(Information supplied begins)

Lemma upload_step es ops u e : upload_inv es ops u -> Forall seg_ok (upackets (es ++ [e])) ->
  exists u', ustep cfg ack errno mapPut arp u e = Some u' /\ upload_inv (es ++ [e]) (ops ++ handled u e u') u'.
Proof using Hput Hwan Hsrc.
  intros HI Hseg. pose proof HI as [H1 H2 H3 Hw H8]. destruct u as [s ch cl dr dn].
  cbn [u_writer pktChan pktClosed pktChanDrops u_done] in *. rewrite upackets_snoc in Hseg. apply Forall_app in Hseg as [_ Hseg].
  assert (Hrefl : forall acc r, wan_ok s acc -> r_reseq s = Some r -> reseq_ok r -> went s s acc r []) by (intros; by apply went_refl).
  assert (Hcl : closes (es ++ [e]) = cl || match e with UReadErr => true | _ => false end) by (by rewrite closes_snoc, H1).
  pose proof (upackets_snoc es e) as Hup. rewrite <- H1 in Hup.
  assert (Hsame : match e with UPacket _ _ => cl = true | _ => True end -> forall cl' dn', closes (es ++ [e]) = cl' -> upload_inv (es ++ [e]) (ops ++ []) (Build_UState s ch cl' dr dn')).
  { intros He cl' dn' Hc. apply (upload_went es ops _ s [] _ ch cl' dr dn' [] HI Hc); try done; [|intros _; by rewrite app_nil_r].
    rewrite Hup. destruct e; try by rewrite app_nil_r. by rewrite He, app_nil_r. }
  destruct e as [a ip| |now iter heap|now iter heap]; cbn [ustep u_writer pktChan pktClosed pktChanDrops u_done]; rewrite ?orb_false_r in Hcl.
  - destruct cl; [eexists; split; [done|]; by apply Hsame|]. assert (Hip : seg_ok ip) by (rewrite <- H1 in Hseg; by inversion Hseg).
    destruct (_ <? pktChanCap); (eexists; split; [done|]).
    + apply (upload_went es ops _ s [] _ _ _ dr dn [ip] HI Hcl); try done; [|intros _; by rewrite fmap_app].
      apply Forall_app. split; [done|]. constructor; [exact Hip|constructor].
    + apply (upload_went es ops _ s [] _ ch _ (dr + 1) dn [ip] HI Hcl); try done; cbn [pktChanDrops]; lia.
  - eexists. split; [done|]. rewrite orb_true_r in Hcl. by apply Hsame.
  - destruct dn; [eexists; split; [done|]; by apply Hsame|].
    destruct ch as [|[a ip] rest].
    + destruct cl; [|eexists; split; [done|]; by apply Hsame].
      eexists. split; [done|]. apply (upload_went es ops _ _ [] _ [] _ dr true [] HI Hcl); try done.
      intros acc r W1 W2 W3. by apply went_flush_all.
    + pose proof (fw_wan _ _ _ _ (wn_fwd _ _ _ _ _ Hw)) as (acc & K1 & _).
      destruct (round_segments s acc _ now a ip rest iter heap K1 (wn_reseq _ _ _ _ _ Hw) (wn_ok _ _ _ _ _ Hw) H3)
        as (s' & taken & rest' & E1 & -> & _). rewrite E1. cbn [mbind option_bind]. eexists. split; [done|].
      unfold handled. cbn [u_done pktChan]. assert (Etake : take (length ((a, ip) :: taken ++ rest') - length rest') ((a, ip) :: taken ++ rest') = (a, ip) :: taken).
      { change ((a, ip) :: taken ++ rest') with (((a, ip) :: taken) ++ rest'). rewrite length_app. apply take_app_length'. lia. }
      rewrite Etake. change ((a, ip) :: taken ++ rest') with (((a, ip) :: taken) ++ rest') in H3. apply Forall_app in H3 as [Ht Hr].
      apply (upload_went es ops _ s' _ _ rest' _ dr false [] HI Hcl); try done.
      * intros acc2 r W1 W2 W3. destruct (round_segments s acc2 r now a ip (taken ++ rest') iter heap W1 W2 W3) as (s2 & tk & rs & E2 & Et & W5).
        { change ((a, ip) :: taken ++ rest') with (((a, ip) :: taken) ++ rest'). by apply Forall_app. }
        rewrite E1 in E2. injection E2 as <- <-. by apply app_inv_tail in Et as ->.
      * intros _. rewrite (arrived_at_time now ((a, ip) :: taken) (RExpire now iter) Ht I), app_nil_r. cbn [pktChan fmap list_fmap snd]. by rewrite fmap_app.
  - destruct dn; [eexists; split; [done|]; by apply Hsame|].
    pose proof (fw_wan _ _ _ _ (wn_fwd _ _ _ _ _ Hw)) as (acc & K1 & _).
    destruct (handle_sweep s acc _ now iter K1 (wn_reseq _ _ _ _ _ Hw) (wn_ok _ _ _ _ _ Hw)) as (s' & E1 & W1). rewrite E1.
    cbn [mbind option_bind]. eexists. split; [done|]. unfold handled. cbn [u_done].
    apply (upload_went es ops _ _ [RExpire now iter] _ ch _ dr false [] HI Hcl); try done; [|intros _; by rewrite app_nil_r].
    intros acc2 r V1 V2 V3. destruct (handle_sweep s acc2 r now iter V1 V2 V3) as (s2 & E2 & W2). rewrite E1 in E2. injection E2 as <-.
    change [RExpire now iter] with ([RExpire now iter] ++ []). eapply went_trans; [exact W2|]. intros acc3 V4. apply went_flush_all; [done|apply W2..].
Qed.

(Information supplied ends)

Problem statement
Reproduce word for word the material above, beginning with the line that contains "unfold handled. cbn [u_done pktChan]." and ending with the line that contains "rest'). by apply".

Your solution
      unfold handled. cbn [u_done pktChan]. assert (Etake : take (length ((a, ip) :: taken ++ rest') - length rest') ((a, ip) :: taken ++ rest') = (a, ip) :: taken).
      { change ((a, ip) :: taken ++ rest') with (((a, ip) :: taken) ++ rest'). rewrite length_app. apply take_app_length'. lia. }
      rewrite Etake. change ((a, ip) :: taken ++ rest') with (((a, ip) :: taken) ++ rest') in H3. apply Forall_app in H3 as [Ht Hr].
      apply (upload_went es ops _ s' _ _ rest' _ dr false [] HI Hcl); try done.
      * intros acc2 r W1 W2 W3. destruct (round_segments s acc2 r now a ip (taken ++ rest') iter heap W1 W2 W3) as (s2 & tk & rs & E2 & Et & W5).
        { change ((a, ip) :: taken ++ rest') with (((a, ip) :: taken) ++ rest'). by apply Forall_app. }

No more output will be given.